September 2, 2007                                                                                                                                                           Rev. William “Buck” Day

 

It is a good thing to be together as God’s people in community and we will be talking about that today; but right now we are going to turn to our scripture and it is from Matthew, chapter 10 and it is Jesus beginning to send his disciples out.  So would you join with me as we read God’s word this morning?  From Matthew, chapter 10:1-7:

 

Then Jesus summoned his twelve disciples and gave them authority over unclean spirits to cast them out and cure every disease and every sickness.

These are the names of the twelve apostles:  first, Simon (also known as Peter) and his brother Andrew, James son of Zebedee, and his brother John; Phillip and Bartholomew; Thomas and Matthew the tax collector; James son of Alphaeus, and Thaddaeus; Simon the Cananean and Judas Iscariot, the one who betrayed.

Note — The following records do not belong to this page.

(* ===== verification/PyStr.v ===== *)
(** * Python [str] values and the string methods the actions call

    A Python 3 [str] is a sequence of Unicode code points; it is modelled as
    [list N].  This file gives the methods [actions.py] uses:
    [str.lower], [str.strip], [str.replace], [==], the digit test of the
    regular expression [\d], and the strict UTF-8 decoder behind
    [open(path, encoding="utf-8")] (also used to write the source's literals,
    which are UTF-8 in the Python file). *)

From Stdlib Require Import Ascii String.
From stdpp Require Import base list.
From Stdlib Require Import NArith.
From Equations Require Import Equations.
From S2P Require Import Prelude.

Definition pychar := N.
Definition pystr := list pychar.

Local Open Scope N_scope.

(** ** Strict UTF-8 decoding (Python's ["utf-8"] codec, errors="strict")

    Overlong forms, surrogates and code points above U+10FFFF are refused,
    as CPython's decoder refuses them.  A byte-order mark is kept as U+FEFF. *)

Definition is_cont (b : N) : bool := (0x80 <=? b) && (b <? 0xC0).

Definition in_range (lo hi b : N) : bool := (lo <=? b) && (b <=? hi).

(** Admissible range of the second byte of a three- or four-byte sequence. *)
Definition second_ok (b0 b1 : N) : bool :=
  if b0 =? 0xE0 then in_range 0xA0 0xBF b1
  else if b0 =? 0xED then in_range 0x80 0x9F b1
  else if b0 =? 0xF0 then in_range 0x90 0xBF b1
  else if b0 =? 0xF4 then in_range 0x80 0x8F b1
  else is_cont b1.

Fixpoint utf8_decode (bs : list N) : option pystr :=
  match bs with
  | [] => Some []
  | b0 :: r0 =>
      if b0 <? 0x80 then cons b0 <$> utf8_decode r0
      else if in_range 0xC2 0xDF b0 then
        match r0 with
        | b1 :: r1 =>
            if is_cont b1
            then cons ((b0 - 0xC0) * 64 + (b1 - 0x80)) <$> utf8_decode r1
            else None
        | [] => None
        end
      else if in_range 0xE0 0xEF b0 then
        match r0 with
        | b1 :: b2 :: r2 =>
            if second_ok b0 b1 && is_cont b2
            then cons ((b0 - 0xE0) * 4096 + (b1 - 0x80) * 64 + (b2 - 0x80))
                   <$> utf8_decode r2
            else None
        | _ => None
        end
      else if in_range 0xF0 0xF4 b0 then
        match r0 with
        | b1 :: b2 :: b3 :: r3 =>
            if second_ok b0 b1 && is_cont b2 && is_cont b3
            then cons ((b0 - 0xF0) * 262144 + (b1 - 0x80) * 4096
                       + (b2 - 0x80) * 64 + (b3 - 0x80)) <$> utf8_decode r3
            else None
        | _ => None
        end
      else None
  end.

(** The bytes of a Rocq string (its UTF-8 encoding). *)
Definition bytes_of (s : string) : list N := map N_of_ascii (list_ascii_of_string s).

(** A Python string literal of the source file: the UTF-8 bytes of the
    Rocq string, decoded. *)
Definition lit (s : string) : pystr := default [] (utf8_decode (bytes_of s)).

(** ** [str.lower]

    Python lowercases by the Unicode case tables.  The model gives the
    mapping on Latin-1 (U+0000 to U+00FF): A-Z and the accented capitals
    U+00C0 to U+00DE except the multiplication sign U+00D7.  Code points
    above U+00FF are left unchanged (see the root header). *)
Definition lower_char (c : pychar) : pychar :=
  if in_range 65 90 c || (in_range 192 222 c && negb (c =? 215))
  then c + 32 else c.

Definition lower (s : pystr) : pystr := map lower_char s.

(** ** [str.strip] with no argument: Unicode white space ([str.isspace]) *)
Definition isspace (c : pychar) : bool :=
  in_range 9 13 c || in_range 28 32 c || (c =? 133) || (c =? 160)
  || (c =? 5760) || in_range 8192 8202 c || (c =? 8232) || (c =? 8233)
  || (c =? 8239) || (c =? 8287) || (c =? 12288).

Fixpoint lstrip (s : pystr) : pystr :=
  match s with
  | c :: s' => if isspace c then lstrip s' else s
  | [] => []
  end.

Definition rstrip (s : pystr) : pystr := rev (lstrip (rev s)).

Definition strip (s : pystr) : pystr := rstrip (lstrip s).

(** ** [str.replace(old, new)]: every non-overlapping occurrence, scanning
    left to right.  [skip] counts the characters of a replaced occurrence
    still to be passed over, which keeps the recursion structural. *)
Fixpoint starts_with (p s : pystr) : bool :=
  match p, s with
  | [], _ => true
  | c :: p', d :: s' => (c =? d) && starts_with p' s'
  | _ :: _, [] => false
  end.

Fixpoint replace_go (old new : pystr) (skip : nat) (s : pystr) : pystr :=
  match s with
  | [] => []
  | c :: s' =>
      match skip with
      | S k => replace_go old new k s'
      | O =>
          if starts_with old s
          then new ++ replace_go old new (Nat.pred (length old)) s'
          else c :: replace_go old new 0 s'
      end
  end.

(** [s.replace(old, new)]; with an empty [old] Python inserts [new] before
    every character and at the end. *)
Definition replace (s old new : pystr) : pystr :=
  match old with
  | [] => new ++ List.concat (map (fun c => c :: new) s)
  | _ :: _ => replace_go old new 0 s
  end.

(** The reference reading of [s.replace(old, new)] for a non-empty [old]
    ([o :: os]): at each position, an occurrence of [old] is replaced and
    scanning resumes after it, otherwise the character is kept.  The
    recursion is on the length of the rest, by well-founded recursion. *)
Equations replace_ref (o : pychar) (os new s : pystr) : pystr by wf (length s) lt :=
  replace_ref o os new [] := [];
  replace_ref o os new (c :: s') :=
    if starts_with (o :: os) (c :: s') then new ++ replace_ref o os new (drop (length os) s')
    else c :: replace_ref o os new s'.
Next Obligation. rewrite length_drop. simpl. lia. Qed.

(** [\d] of Python's [re] on ASCII input; see the root header for the
    other Unicode decimal digits. *)
Definition is_digit (c : pychar) : bool := in_range 48 57 c.

Definition pystr_eqb (s t : pystr) : bool := bool_decide (s = t).

(** ** Lemmas *)

Lemma lstrip_map (f : pychar -> pychar) (s : pystr) :
  (forall c, isspace (f c) = isspace c) -> lstrip (map f s) = map f (lstrip s).
Proof.
  intros Hf. induction s as [|c s IH]; [reflexivity|].
  simpl. rewrite Hf. destruct (isspace c); [exact IH|reflexivity].
Qed.

(** Stripping commutes with a character map that preserves white space. *)
Lemma strip_map (f : pychar -> pychar) (s : pystr) :
  (forall c, isspace (f c) = isspace c) -> strip (map f s) = map f (strip s).
Proof.
  intros Hf. unfold strip, rstrip.
  rewrite lstrip_map by exact Hf. rewrite <- map_rev, lstrip_map by exact Hf.
  rewrite map_rev. reflexivity.
Qed.

(** Turn a boolean test on code points into arithmetic facts for [lia]. *)
Ltac reflect_N H :=
  unfold in_range, is_digit in H;
  rewrite ?orb_true_iff, ?orb_false_iff, ?andb_true_iff, ?andb_false_iff,
    ?negb_true_iff, ?negb_false_iff, ?N.leb_le, ?N.leb_gt, ?N.ltb_lt, ?N.ltb_ge,
    ?N.eqb_eq, ?N.eqb_neq in H.

Lemma isspace_range c :
  isspace c = true -> c <= 32 \/ c = 133 \/ c = 160 \/ 5760 <= c.
Proof. intros H. unfold isspace in H. reflect_N H. lia. Qed.

Lemma isspace_lower_char c : isspace (lower_char c) = isspace c.
Proof.
  unfold lower_char. destruct (in_range 65 90 c || _) eqn:E; [|reflexivity].
  reflect_N E.
  destruct (isspace (c + 32)) eqn:E1, (isspace c) eqn:E2; try reflexivity;
    first [apply isspace_range in E1 | apply isspace_range in E2]; lia.
Qed.

Lemma lower_char_idem c : lower_char (lower_char c) = lower_char c.
Proof.
  unfold lower_char.
  destruct (in_range 65 90 c || _) eqn:E; reflect_N E;
    destruct (in_range 65 90 _ || _) eqn:E'; reflect_N E';
    reflexivity || lia.
Qed.

Lemma lower_idem s : lower (lower s) = lower s.
Proof. unfold lower. rewrite map_map. apply map_ext, lower_char_idem. Qed.

Lemma strip_lower s : strip (lower s) = lower (strip s).
Proof. apply strip_map, isspace_lower_char. Qed.

(** Replacing a one-character string is a character map. *)
Lemma replace_char (s : pystr) (a b : pychar) :
  replace s [a] [b] = map (fun c => if c =? a then b else c) s.
Proof.
  unfold replace. induction s as [|c s IH]; [reflexivity|].
  simpl. destruct (N.eqb_spec a c) as [->|Hne].
  - rewrite N.eqb_refl. simpl. f_equal. exact IH.
  - destruct (N.eqb_spec c a); [congruence|]. simpl. f_equal. exact IH.
Qed.

#[export] Hint Rewrite replace_char strip_lower lower_idem : pyrw.

(** ** [replace] against its reference *)

Lemma replace_go_skip (old new : pystr) (k : nat) (s : pystr) :
  replace_go old new k s = replace_go old new 0 (drop k s).
Proof.
  revert k. induction s as [|c s IH]; intros [|k]; try reflexivity.
  cbn [replace_go drop]. apply IH.
Qed.

(** Equivalence: the structural [replace] (a skip counter passes over
    a replaced occurrence) computes Python's leftmost, non-overlapping
    replacement, defined by well-founded recursion. *)
Theorem replace_equiv (s : pystr) (o : pychar) (os new : pystr) :
  replace s (o :: os) new = replace_ref o os new s.
Proof.
  unfold replace. funelim (replace_ref o os new s); [reflexivity|].
  cbn [replace_go]. destruct (starts_with (o :: os) (c :: s')) eqn:E.
  - cbn [length Nat.pred]. rewrite replace_go_skip, H. reflexivity.
  - rewrite H0. reflexivity.
Qed.

Lemma starts_with_app (p s : pystr) : starts_with p s = true -> s = p ++ drop (length p) s.
Proof.
  revert s. induction p as [|c p IH]; intros [|d s]; cbn; try discriminate; try reflexivity.
  intros H. apply andb_prop in H as [Hc H]. apply N.eqb_eq in Hc as ->. f_equal. apply IH, H.
Qed.

(** A character that is not in [old] survives the replacement. *)
Lemma In_replace_ref (o : pychar) (os new s : pystr) (x : pychar) :
  In x s -> ~ In x (o :: os) -> In x (replace_ref o os new s).
Proof.
  funelim (replace_ref o os new s); intros Hx Hn; [destruct Hx|].
  destruct (starts_with (o :: os) (c :: s')) eqn:E.
  - apply in_or_app. right. apply H; [|exact Hn].
    apply starts_with_app in E. rewrite E in Hx. apply in_app_or in Hx as [Hx|Hx];
      [contradiction|exact Hx].
  - destruct Hx as [<-|Hx]; [left; reflexivity|right; auto].
Qed.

These twelve Jesus sent out with the following instructions:   “Go nowhere among the Gentiles and enter no town of the Samaritans.  But go rather to the lost sheep of the house of Israel.  As you go, proclaim the good news:  ‘The kingdom of heaven is near.’”

 

Would you join me in prayer?

 

Lord we thank you for your word.  It is truly your word, our gift.  So Lord we ask that by your power of the Spirit that lives within us, quicken our hearts and minds to hear what you have to say to us today.  Lord we ask that you would be glorified and that we would be changed as a result of what happens here.  In your name.  Amen.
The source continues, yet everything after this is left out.